Understanding the Influence of Data Characteristics on the Performance of Point-of-Interest Recommendation Algorithms
Linus W. Dietz, Pablo Sánchez, Alejandro Bellogín
TL;DR
The paper tackles how data characteristics shape POI recommender performance, proposing a domain-tailored explanatory framework that links data properties to outcomes in accuracy, novelty, and item exposure.It extends prior frameworks with 32 POI-specific explanatory variables, introduces a domain-driven subsampling method, and evaluates 7 competitive algorithms across 144 NYC-based subsamples using a regression analysis.Key findings show that data structure (e.g., Shape, Density) and check-in distribution (Gini_U, StPB, KuPB) strongly affect performance, while spatio-temporal factors like Radius of Gyration and Duration Active also play critical roles.The study provides practical guidance for algorithm selection in e-tourism, emphasizes beyond-accuracy metrics, and suggests avenues for integrating data-characteristic awareness into automated recommender systems.
Abstract
Point-of-interest (POI) recommendations are essential for travelers and the e-tourism business. They assist in decision-making regarding what venues to visit and where to dine and stay. While it is known that traditional recommendation algorithms' performance depends on data characteristics like sparsity, popularity bias, and preference distributions, the impact of these data characteristics has not been systematically studied in the POI recommendation domain. To fill this gap, we extend a previously proposed explanatory framework by introducing new explanatory variables specifically relevant to POI recommendation. At its core, the framework relies on having subsamples with different data characteristics to compute a regression model, which reveals the dependencies between data characteristics and performance metrics of recommendation models.
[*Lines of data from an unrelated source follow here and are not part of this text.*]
Lemma In_firstn {A} n (l : list A) x : In x (firstn n l) -> In x l.
Proof.
  revert l. induction n as [|n IH]; intros [|y l]; simpl; try tauto.
  intros [H|H]; [now left | right; now apply IH].
Qed.

(** The line branch gives at most five questions, each the clean-up of
    an accepted line. *)
Lemma line_path_at_most_5 response_text :
  List.length (Extract.line_path response_text) <= 5.
Proof. unfold Extract.line_path. apply firstn_le_length. Qed.

Lemma line_path_sound response_text q :
  In q (Extract.line_path response_text) ->
  from_accepted_line (split newline response_text) q.
Proof.
  unfold Extract.line_path. intros H. apply In_firstn in H.
  apply scan_lines_sound in H as [[]|H]. exact H.
Qed.

End ExtractionFacts.

(* ================================================================== *)
(** * Reasoning about runs *)
(* ================================================================== *)

Lemma synthesizer_calls_app log1 log2 :
  synthesizer_calls (log1 ++ log2)
  = synthesizer_calls log1 ++ synthesizer_calls log2.
Proof. apply flat_map_app. Qed.

Lemma generate_calls_app log1 log2 :
  generate_calls (log1 ++ log2) = generate_calls log1 ++ generate_calls log2.
Proof. apply flat_map_app. Qed.

Section Returns.

Context {A B : Type}.

Lemma returns_ret (a : A) : returns (ret a).
Proof. intros log. now exists a. Qed.

Lemma returns_emit ev : returns (emit ev).
Proof. intros log. now exists tt. Qed.

Lemma returns_bind (c : M A) (k : A -> M B) :
  returns c -> (forall a, returns (k a)) -> returns (bind c k).
Proof.
  intros Hc Hk log. unfold run, bind. destruct (Hc log) as [a Ha].
  unfold run in Ha. destruct (c log) as [log' r]. simpl in Ha. subst r.
  apply Hk.
Qed.

(** A handler that never raises makes the whole [try] safe, whatever
    the body does. *)
Lemma returns_try_except (body : M A) (handler : Exn -> M A) :
  (forall e, returns (handler e)) -> returns (try_except body handler).
Proof.
  intros Hh log. unfold run, try_except.
  destruct (body log) as [log' [a|e]]; [now exists a | apply Hh].
Qed.

End Returns.

Section Appends.

Variable P : Log -> Prop.
Hypothesis P_nil : P [].
Hypothesis P_app : forall l1 l2, P l1 -> P l2 -> P (l1 ++ l2).

Context {A B : Type}.

Lemma appends_ret (a : A) : appends P (ret a).
Proof. intros log. exists []. now rewrite app_nil_r. Qed.

Lemma appends_raise e : appends P (@raise A e).
Proof. intros log. exists []. now rewrite app_nil_r. Qed.

Lemma appends_emit ev : P [ev] -> appends P (emit ev).
Proof. intros H log. now exists [ev]. Qed.
Lemma handler_fallback_generated_witness :
  handler sample_engine (answering bullets_answer) (post_cohere "abc") =
    {| statusCode := 200; headers := success_headers;
       payload :=
         JObj [(js "constraints",
                JArr [JObj [(js "id", JStr (js "uuid-0")); (js "text", JStr (js "first"));
                            (js "sourceStart", JNum 0); (js "sourceEnd", JNum 3)];
                      JObj [(js "id", JStr (js "uuid-1")); (js "text", JStr (js "-second"));
                            (js "sourceStart", JNum 0); (js "sourceEnd", JNum 3)]]);
               (js "redundantGroups", JArr []);
               (js "contradictions", JArr []);
               (js "originalText", JStr (js "abc"))] |}.
Proof.
  apply (handler_fallback_generated sample_engine (answering bullets_answer)
           (post_cohere "abc") (js "abc") bullets_answer bullets_answer);
    try reflexivity.
  intros k. discriminate.
Defined.

(** X11. The round trip.  When the answer parses to a value that has the
    three collections as sequences and a truthy [originalText], and every
    element of the collections has its identifier, offsets and score given
    and truthy (an offset may also be the very default), the body of the
    response has exactly these four members with the values of the answer,
    in the order of the schema, and no identifier is generated.  So the
    response is the parsed answer itself when that lists exactly the four
    fields in that order; other top-level members of the answer are
    dropped, and another order of the fields is not kept. *)
Theorem handler_roundtrip (eng : Engine) (w : World) (ev : Event)
    (text answer aiOutput : jsstring) (v : JValue) (cs gs ks : list JValue) (o : JValue) :
  httpMethod ev = js "POST" ->
  prepare eng w ev = Normal (inr (text, answer)) ->
  stripCodeFence answer = Normal aiOutput ->
  JSON_parse eng aiOutput = Some v ->
  field v (js "constraints") = Some (JArr cs) ->
  field v (js "redundantGroups") = Some (JArr gs) ->
  field v (js "contradictions") = Some (JArr ks) ->
  field v (js "originalText") = Some o ->
  ToBoolean (Some o) = true ->
  Forall (settled_constraint text) cs ->
  Forall (settled_scored (js "similarity")) gs ->
  Forall (settled_scored (js "confidence")) ks ->
  handler eng w ev =
    {| statusCode := 200; headers := success_headers;
       payload := JObj [(js "constraints", JArr cs); (js "redundantGroups", JArr gs);
                        (js "contradictions", JArr ks); (js "originalText", o)] |} /\
  (exists result, reconcile eng text answer 0%nat = Normal (result, 0%nat)) /\
  (v = JObj [(js "constraints", JArr cs); (js "redundantGroups", JArr gs);
             (js "contradictions", JArr ks); (js "originalText", o)] ->
   payload (handler eng w ev) = v).
Proof.
  intros Hpost Hprep Hs Hparse Hc Hg Hk Ho Ht Hcs Hgs Hks.
  assert (v <> JNull) as Hv by (intros ->; discriminate Hc).
  assert (reconcile eng text answer 0%nat =
          Normal ({| constraints := JArr cs; redundantGroups := JArr gs;
                     contradictions := JArr ks; originalText := o |}, 0%nat)) as Hrec.
  { rewrite (reconcile_parsed eng text answer aiOutput v 0%nat Hs Hparse Hv).
    rewrite Hc, Hg, Hk, Ho.
    rewrite !or_else_truthy by done. by apply post_process_settled. }
  rewrite (handler_after_prepare _ _ _ _ _ Hpost Hprep), Hrec.
  split; [done|]. split; [by eexists|]. by intros ->.
Qed.
Lemma lines_or_not (arr : list json) :
  Forall (fun item => Spec.line_item item = true) arr \/
  Exists (fun item => Spec.line_item item = false) arr.
Proof.
  induction arr as [|item arr [Hall|Hex]].
  - left. constructor.
  - destruct (Spec.line_item item) eqn:Hitem.
    + left. by constructor.
    + right. by left.
  - right. by right.
Qed.

(** With line items, an identity that resolves, a store that answers and
    stored ids that are safe integers, the route stores one new row and
    answers 200. *)
Lemma post_transactions_ok (req : Request) (body : TxBody) (w : World)
    (arr : list json) (owner : option string) :
  body_items body = Some (JArr arr) ->
  arr <> [] ->
  Forall (fun item => Spec.line_item item = true) arr ->
  Server.username_of_request req = Ok owner ->
  faults w = [] ->
  Forall (fun r => Double.safe (row_id r)) (transactions w) ->
  let t := Spec.transaction_of req body owner arr
             (Db.next_id_of (Db.max_id (transactions w))) in
  Server.post_transactions req body w =
  (Ok (Respond 200 (BCreated t)),
   set_transactions (transactions w ++ [Db.row_of t]) w).
Proof.
  intros Hitems Hne Hall Howner Hfaults Hsafe t.
  destruct (next_id_accepted (transactions w) Hsafe) as (Hint & Hfresh & _ & _).
  unfold Server.post_transactions, try_catch, bind, lift.
  rewrite Hitems.
  replace (Server.no_items (JArr arr)) with false.
  2:{ unfold Server.no_items. simpl. by rewrite bool_decide_eq_false_2. }
  rewrite Howner. simpl.
  rewrite (reduce_line_totals _ _ Hall), (reduce_line_qtys _ _ Hall).
  unfold Db.getNextTransactionId. rewrite (db_call_through _ _ Hfaults).
  unfold Db.createTransaction. rewrite (db_call_through _ _ Hfaults).
  cbn [tx_id]. by rewrite Hint, Hfresh.
Qed.

(** Posting to a ledger whose ids are 1..k leaves one whose ids are
    1..k+1. *)
Lemma ledger_ids_grow (req : Request) (body : TxBody) (w : World)
    (arr : list json) (owner : option string) (k : nat) :
  body_items body = Some (JArr arr) ->
  arr <> [] ->
  Forall (fun item => Spec.line_item item = true) arr ->
  Server.username_of_request req = Ok owner ->
  faults w = [] ->
  Forall (fun r => Double.safe (row_id r)) (transactions w) ->
  row_id <$> transactions w ≡ₚ Z.of_nat <$> seq 1 k ->
  row_id <$> transactions (snd (Server.post_transactions req body w)) ≡ₚ
  Z.of_nat <$> seq 1 (S k).
Proof.
  intros Hitems Hne Hall Howner Hfaults Hsafe Hids.
  rewrite seq_S, fmap_app.
  rewrite (post_transactions_ok req body w arr owner) by done.
  destruct (next_id_spec (transactions w) Hsafe) as (_ & _ & Hnext).
  cbn [snd transactions set_transactions].
  rewrite fmap_app, Hids. cbn. rewrite (Hnext k Hids).
  by replace (Z.of_nat k + 1) with (Z.of_nat (1 + k)) by lia.
Qed.

(** A request with an entry that is no line item is answered 500 before
    any store call. *)
Lemma bad_item_rejected (req : Request) (body : TxBody) (w : World)
    (arr : list json) (owner : option string) :
  body_items body = Some (JArr arr) ->
  Exists (fun item => Spec.line_item item = false) arr ->
  Server.username_of_request req = Ok owner ->
  Server.post_transactions req body w = (Ok (Respond 500 (BError "Server error")), w).
Proof.
  intros Hitems Hex Howner.
  unfold Server.post_transactions, try_catch, bind, lift.
  rewrite Hitems.
  replace (Server.no_items (JArr arr)) with false.
  2:{ unfold Server.no_items. simpl. rewrite bool_decide_eq_false_2; [done|].
      intros ->. by apply Exists_nil in Hex. }
  rewrite Howner. simpl. by rewrite reduce_stops.
Qed.

End Totals.

(** C10 (amended).  For a non-empty list of line items (entries that are
    not null and whose [qty] and [price], where present, convert to
    numbers), posted to a ledger that takes the next id, the total is the
    sum over the items, in their order, of (qty or 1) × (price or 0) and
    the item count the sum of (qty or 1), sums and products being those of
    doubles; an item without [qty] counts with quantity 1 and an item
    without [price] with price 0.  The row holds those numbers, NULL
    standing for [NaN]. *)
Theorem line_item_defaults `{JSRuntime} (req : Request) (body : TxBody) (w : World)
    (arr : list json) (owner : option string) :
  body_items body = Some (JArr arr) ->
  arr <> [] ->
  Forall (fun item => Spec.line_item item = true) arr ->
  Server.username_of_request req = Ok owner ->
  faults w = [] ->
  Forall (fun r => Double.safe (row_id r)) (transactions w) ->
  exists t w' total count,
    Server.post_transactions req body w = (Ok (Respond 200 (BCreated t)), w') /\
    tx_total t = Some total /\ tx_itemCount t = Some count /\
    total =
      Spec.sum_of (fun item => JS.mul (Spec.qty_or_1 item) (Spec.price_or_0 item)) arr /\
    count = Spec.sum_of Spec.qty_or_1 arr /\
    (exists r, transactions w' = (transactions w ++ [r])%list /\
               row_total r = Db.stored_number total /\
               row_itemCount r = Db.stored_number count) /\
    (forall item, Spec.field item "qty" = None -> Spec.qty_or_1 item = 1) /\
    (forall item, Spec.field item "price" = None -> Spec.price_or_0 item = 0).
Proof.
  intros Hitems Hne Hall Howner Hfaults Hsafe.
  eexists _, _, _, _. split; [by apply post_transactions_ok|].
  split; [reflexivity|]. split; [reflexivity|]. split; [done|]. split; [done|]. split.
  - eexists. split; [reflexivity|done].
  - split; intros item Hnone.
    + unfold Spec.qty_or_1. by rewrite Hnone.
    + unfold Spec.price_or_0. by rewrite Hnone.
Qed.

(** C9.  A request whose [items] is missing or the empty list is answered
    400; no store call is made and the world is left as it was. *)
Theorem no_items_rejected `{JSRuntime} (req : Request) (body : TxBody) (w : World) :
  body_items body = None \/ body_items body = Some (JArr []) ->
  Server.post_transactions req body w =
  (Ok (Respond 400 (BError "No items in transaction")), w).
Proof.
  unfold Server.post_transactions, try_catch, ret.
  by intros [-> | ->].
Qed.

Lemma line_item_defaults_witness :
  (exists t w',
     @Server.post_transactions Ref.runtime Examples.anonymous
       (Examples.items_only Examples.partial_lines) Examples.ledger =
       (Ok (Respond 200 (BCreated t)), w') /\
     tx_total t = Some 7 /\ tx_itemCount t = Some 4) /\
  (exists t w',
     @Server.post_transactions Ref.runtime Examples.anonymous
       (Examples.items_only Examples.dimes) Examples.ledger =
       (Ok (Respond 200 (BCreated t)), w') /\
     tx_total t = Some (Ref.to_number "0.30000000000000004") /\
     tx_total t <> Some (Ref.to_number "0.3") /\
     tx_itemCount t = Some 3).
Proof.
  assert (Hsafe : Forall (fun r => Double.safe (row_id r)) (transactions Examples.ledger)).
  { repeat constructor; unfold Double.safe; simpl; lia. }
  split.
  - destruct (@line_item_defaults Ref.runtime Examples.anonymous
                (Examples.items_only Examples.partial_lines) Examples.ledger _ None eq_refl)
      as (t & w' & total & count & Hrun & Htotal & Hcount & -> & -> & _); try done.
    { repeat constructor. }
    exists t, w'. split; [done|]. split; [by rewrite Htotal|by rewrite Hcount].
  - destruct (@line_item_defaults Ref.runtime Examples.anonymous
                (Examples.items_only Examples.dimes) Examples.ledger _ None eq_refl)
      as (t & w' & total & count & Hrun & Htotal & Hcount & -> & -> & _); try done.
    { repeat constructor. }
    exists t, w'. split; [done|]. rewrite Htotal, Hcount.
    split; [by vm_compute|]. split; [by vm_compute|by vm_compute].
Defined.

(** A list with a null entry has no total: the request is answered 500
    and nothing is stored.  And the sum is the sum of doubles: the prices
    2^53 and 1 give the total 2^53. *)
Lemma null_entry_has_no_total :
  @Server.post_transactions Ref.runtime Examples.anonymous
    (Examples.items_only (JArr [JObj [("price", JNum 5)]; JNull])) Examples.ledger =
    (Ok (Respond 500 (BError "Server error")), Examples.ledger) /\
  exists t w',
    @Server.post_transactions Ref.runtime Examples.anonymous
      (Examples.items_only Examples.large_prices) Examples.ledger =
      (Ok (Respond 200 (BCreated t)), w') /\
    tx_total t = Some 9007199254740992.
Proof.
  split; [reflexivity|]. eexists _, _. split; reflexivity.
Qed.

Lemma no_items_rejected_witness :
  @Server.post_transactions Ref.runtime Examples.anonymous
    (mkTxBody (Some (JArr [])) None None None None None) Examples.shop =
  (Ok (Respond 400 (BError "No items in transaction")), Examples.shop).
Proof. apply (@no_items_rejected Ref.runtime). by right. Defined.

(** *** Listing *)

Section Listing.
Context `{JSRuntime}.

Lemma filter_bool_decide {A} (P : A -> Prop) `{!forall x, Decision (P x)} (l : list A) :
  List.filter (fun x => bool_decide (P x)) l = filter P l.
Proof.
  induction l as [|x l IH]; [done|]. simpl. rewrite filter_cons.
  destruct (decide (P x)) as [HP|HP].
  - by rewrite bool_decide_eq_true_2, IH.
  - by rewrite bool_decide_eq_false_2, IH.
Qed.

Lemma insert_desc_perm (r : TxRow) (l : list TxRow) :
  Db.insert_desc r l ≡ₚ r :: l.
Proof.
  induction l as [|r' l IH]; [done|]. simpl.
  destruct (row_id r' <=? row_id r); [done|].
  rewrite IH. apply Permutation_swap.
Qed.
(** X12. [list_embeddings] in full.  When [.tmp] has no entry named
    [*-embeddings-*.json], neither a file nor a directory, it reports "No
    embeddings found in current directory." and exits with code 1.
    Otherwise it always ends normally, writes no file and calls no library:
    it goes through these entries by descending name -- starting with the
    entry [search] would load -- and for each prints its block on standard
    output up to the first step that fails, and one "Failed to read" line
    on standard error when a step fails.  An entry that cannot be read -- a
    directory, a file that is not JSON -- does not stop the listing. *)
Theorem list_embeddings_lists_every_entry directories r w :
  list_embeddings directories r w
  = (if bool_decide (metadata_entries directories w = [])
     then (Exit 1, complain w (py "No embeddings found in current directory."))
     else (Done (),
           listing directories r w
             (reverse (sorted (metadata_entries directories w)))))
  /\ head (reverse (sorted (metadata_entries directories w)))
     = latest_entry directories w
  /\ (forall d, files w !! d = None -> d ∈ directories ->
        shown directories r w d = ([], Some IsADirectoryError)).
Proof.
  split; [apply list_embeddings_unfold|]. split; [apply head_reverse|].
  intros d Hnone Hdir. unfold shown. rewrite Hnone.
  by rewrite bool_decide_eq_true_2.
Qed.

Lemma list_embeddings_lists_every_entry_witness :
  list_embeddings [zz_directory] plain_rendering empty_world
  = (Done (),
     complain empty_world
       (nl ++ warning_sign ++ py "  Failed to read zz-embeddings-dir.json: error")).
Proof.
  destruct (list_embeddings_lists_every_entry [zz_directory] plain_rendering
              empty_world) as (Hrun & _ & Hdir).
  rewrite Hrun.
  change (metadata_entries [zz_directory] empty_world) with [zz_directory].
  rewrite bool_decide_eq_false_2 by done.
  change (reverse (sorted [zz_directory])) with [zz_directory].
  unfold listing. cbn [fmap list_fmap omap list_omap concat].
  rewrite (Hdir zz_directory); [reflexivity|apply lookup_empty|].
  by apply list_elem_of_singleton.
Defined.

(** X13. A metadata file is listed in full exactly when it holds a JSON
    object with the keys branch, created_at, provider, doc_count and
    chroma_dir (the key path is not needed); its block then has the header
    and five lines.  In every other case the block stops early with the
    exception of the failing step. *)
Theorem metadata_block_complete_iff directories r file w :
  ((show_metadata directories r file w).1 = Done () <->
   exists items,
     files w !! file = Some (JsonText (JDict items))
     /\ Forall (fun key => is_Some (dict_get items key))
          [py "branch"; py "created_at"; py "provider"; py "doc_count";
           py "chroma_dir"])
  /\ ((show_metadata directories r file w).1 = Done () ->
      exists lines,
        length lines = 6%nat
        /\ (show_metadata directories r file w).2 = warn w lines)
  /\ ((show_metadata directories r file w).1 <> Done () ->
      exists e lines,
        (length lines < 6)%nat
        /\ show_metadata directories r file w = (Raised e, warn w lines)).
Proof.
  rewrite show_metadata_spec. unfold shown.
  destruct (files w !! file) as [[data|text]|]; cbn [fst snd].
  2,3: split; [split; [done|by intros (? & ? & _)]|];
       (split; [done|]); intros _; eexists _, []; split; [cbn; lia|done].
  destruct data as [| | | | |items].
  1-5: split; [split; [done|intros (? & ? & _); congruence]|];
       (split; [done|]); intros _; eexists _, [_]; split; [cbn; lia|done].
  unfold metadata_fields. cbn [field_lines].
  destruct (dict_get items (py "branch")) as [v1|] eqn:H1,
    (dict_get items (py "created_at")) as [v2|] eqn:H2,
    (dict_get items (py "provider")) as [v3|] eqn:H3,
    (dict_get items (py "doc_count")) as [v4|] eqn:H4,
    (dict_get items (py "chroma_dir")) as [v5|] eqn:H5;
    cbn [fst snd fmap option_fmap option_map].
  1:{ split; [|split; [|done]].
      - split; [|done]. intros _. exists items. split; [done|].
        repeat constructor; by eexists.
      - intros _. by eexists [_; _; _; _; _; _]. }
  all: split;
    [split; [done|];
     intros (items' & [= <-] & Hall);
     repeat (apply Forall_cons_1 in Hall as [[? ?] Hall]; try congruence)|];
    (split; [done|]); intros _; eexists _, _; (split; [|reflexivity]); cbn; lia.
Qed.

Lemma metadata_block_complete_iff_witness :
  (show_metadata [] plain_rendering zeta_file two_files_world).1 = Done ().
Proof.
  apply (proj1 (metadata_block_complete_iff [] plain_rendering zeta_file
                  two_files_world)).
  exists (sample_items (py "openai") (py "20240101000000")).
  split; [vm_compute; reflexivity|].
  repeat constructor; vm_compute; eauto.
Defined.

Lemma metadata_files_singleton w p :
  (forall q, q ∈ metadata_files w <-> q = p) -> metadata_files w = [p].
Proof.
  intros Hin. apply Permutation_singleton_r, NoDup_Permutation.
  - apply NoDup_filter, NoDup_fst_map_to_list.
  - apply NoDup_singleton.
  - intros q. rewrite Hin. by rewrite list_elem_of_singleton.
Qed.

Lemma prepare_payload_lines r h folder provider branch docs :
  field_lines r (prepare_payload h folder provider branch docs) metadata_fields
  = ([Line (py "  Branch      : " ++ branch);
      Line (py "  Created at  : " ++ utcnow_isoformat h ++ py "Z");
      Line (py "  Provider    : " ++ provider);
      Line (py "  Doc count   : " ++ str_of_Z (Z.of_nat (length docs)));
      Line (py "  Chroma dir  : "
            ++ path_str (_get_embeddings_store_paths h folder).2)],
     None).
Proof. reflexivity. Qed.
(** [s.endsWith(k)] *)
Definition endsWith (s k : string) : bool :=
  let n := String.length s in
  let m := String.length k in
  if (m <=? n)%nat
  then String.eqb (JsString.substring_from (n - m) s) k
  else false.

(** [s.split("-")[0]]: what comes before the first dash. *)
Fixpoint before_dash (s : string) : string :=
  match s with
  | EmptyString => EmptyString
  | String c s' =>
      if Ascii.eqb c "-"%char then EmptyString else String c (before_dash s')
  end.

(** [voice.lang?.toLowerCase()], then a test on it; a missing [lang]
    makes the test falsy. *)
Definition lang_test (p : string -> bool) (v : Voice) : bool :=
  match lang v with
  | Some l => p (JsString.toLowerCase l)
  | None => false
  end.

(** [a || b] on two results of [find]. *)
Definition or_else {A} (a b : option A) : option A :=
  match a with
  | Some x => Some x
  | None => b
  end.

(** [private pickBestVoice(targetTag)] over the loaded [voices]. *)
Definition pickBestVoice (voices : list Voice) (targetTag : string) : option Voice :=
  let lowerTag := JsString.toLowerCase targetTag in
  let exact := lang_test (fun l => String.eqb l lowerTag) in
  (* 1) exact tag with localService *)
  match or_else (find (fun voice => exact voice && localService voice) voices)
                (find exact voices) with
  | Some v => Some v
  | None =>
      (* 2) same base with -IN (prefer local) *)
      let base := before_dash lowerTag in
      let starts := lang_test (fun l => JsString.startsWith l base) in
      let ends := lang_test (fun l => endsWith l "-in") in
      match or_else (find (fun voice => starts voice && ends voice && localService voice)
                          voices)
                    (find (fun voice => starts voice && ends voice) voices) with
      | Some v => Some v
      | None =>
          (* 3) any base language (prefer local) *)
          match or_else (find (fun voice => starts voice && localService voice) voices)
                        (find starts voices) with
          | Some v => Some v
          | None =>
              (* 4) any Indian region voice as last resort *)
              match or_else (find (fun voice => ends voice && localService voice) voices)
                            (find ends voices) with
              | Some v => Some v
              | None =>
                  (* 5) default or first *)
                  or_else (find default voices) (hd_error voices)
              end
          end
      end
  end.

(** The [score] of [listVoicesForLanguage]. *)
Definition score (tag base : string) (v : Voice) : nat :=
  let l := JsString.toLowerCase
             (if truthy_string (lang v)
              then match lang v with Some x => x | None => "" end
              else "") in
  let local := if localService v then 1 else 0 in
  if String.eqb l (JsString.toLowerCase tag) then 100 + local
  else if JsString.startsWith l base && endsWith l "-in" then 80 + local
  else if JsString.startsWith l base then 60 + local
  else if endsWith l "-in" then 40 + local
  else 0 + local.

(** [.sort((a, b) => b.s - a.s)]: the sort is stable, so its result is
    the one of inserting from the right, each element before the first
    one that scores no more. *)
Fixpoint insert_by (s : Voice -> nat) (v : Voice) (sorted : list Voice) : list Voice :=
  match sorted with
  | [] => [v]
  | u :: rest =>
      if (s u <=? s v)%nat then v :: u :: rest else u :: insert_by s v rest
  end.

Fixpoint sort_by (s : Voice -> nat) (l : list Voice) : list Voice :=
  match l with
  | [] => []
  | v :: rest => insert_by s v (sort_by s rest)
  end.

(** [public listVoicesForLanguage(lang?: string)] *)
Definition listVoicesForLanguage (voices : list Voice) (lang : option string)
  : list Voice :=
  let tag := mapLangToBCP47 lang in
  let base := before_dash tag in
  sort_by (score tag base)
    (filter (fun v => (0 <? score tag base v)%nat) voices).

(** [preferredVoiceByLang]: a voice URI per tag. *)
Definition Preferences := string -> option string.

(** [public setPreferredVoice(lang, voiceUri?)] *)
Definition setPreferredVoice (prefs : Preferences) (lang : string)
    (voiceUri : option string) : Preferences :=
  let tag := mapLangToBCP47 (Some lang) in
  fun t => if String.eqb t tag then voiceUri else prefs t.

(** [private resolvePreferredVoice(tag)] *)
Definition resolvePreferredVoice (voices : list Voice) (prefs : Preferences)
    (tag : string) : option Voice :=
  if truthy_string (prefs tag)
  then match prefs tag with
       | Some uri =>
           find (fun v => String.eqb (voiceURI v) uri || String.eqb (name v) uri) voices
       | None => None
       end
  else None.

End TextToSpeechService.

Module SpeechRecognitionService.

(** [private mapLangToBCP47(lang?: string)], with its extra [en-us]
    label on the default. *)
Definition mapLangToBCP47 (lang : option string) : string :=
  let l := JsString.toLowerCase (lang_or_en lang) in
  if is_case l ["hi"; "hi-in"] then "hi-IN"
  else if is_case l ["te"; "te-in"] then "te-IN"
  else if is_case l ["ta"; "ta-in"] then "ta-IN"
  else if is_case l ["en"; "en-in"] then "en-IN"
  else if is_case l ["en-us"] then "en-IN"
  else "en-IN".

End SpeechRecognitionService.

(** [(v.lang || "").toLowerCase()] *)
Definition voice_language (v : TextToSpeechService.Voice) : string :=
  JsString.toLowerCase
    (if truthy_string (TextToSpeechService.lang v)
     then match TextToSpeechService.lang v with Some x => x | None => "" end
     else "").

(** A voice matches a tag by language when its language is the tag,
    starts with the tag's base, or ends in [-in]. *)
Definition language_match (tag : string) (v : TextToSpeechService.Voice) : bool :=
  String.eqb (voice_language v) (JsString.toLowerCase tag)
  || JsString.startsWith (voice_language v) (TextToSpeechService.before_dash tag)
  || TextToSpeechService.endsWith (voice_language v) "-in".

(** The first of the voices with the highest score. *)
Fixpoint best (s : TextToSpeechService.Voice -> nat)
    (l : list TextToSpeechService.Voice) : option TextToSpeechService.Voice :=
  match l with
  | [] => None
  | v :: rest =>
      match best s rest with
      | None => Some v
      | Some u => if (s u <=? s v)%nat then Some v else Some u
      end
  end.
To obtain these subsamples, we subdivide a POI recommendation data set on New York City and measure the effect of these characteristics on different classical POI recommendation algorithms in terms of accuracy, novelty, and item exposure. Our findings confirm the crucial role of key data features like density, popularity bias, and the distribution of check-ins in POI recommendation. Additionally, we identify the significance of novel factors, such as user mobility and the duration of user activity. In summary, our work presents a generic method to quantify the influence of data characteristics on recommendation performance. The results not only show why certain POI recommendation algorithms excel in specific recommendation problems derived from a LBSN check-in data set in New York City, but also offer practical insights into which data characteristics need to be addressed to achieve better recommendation performance.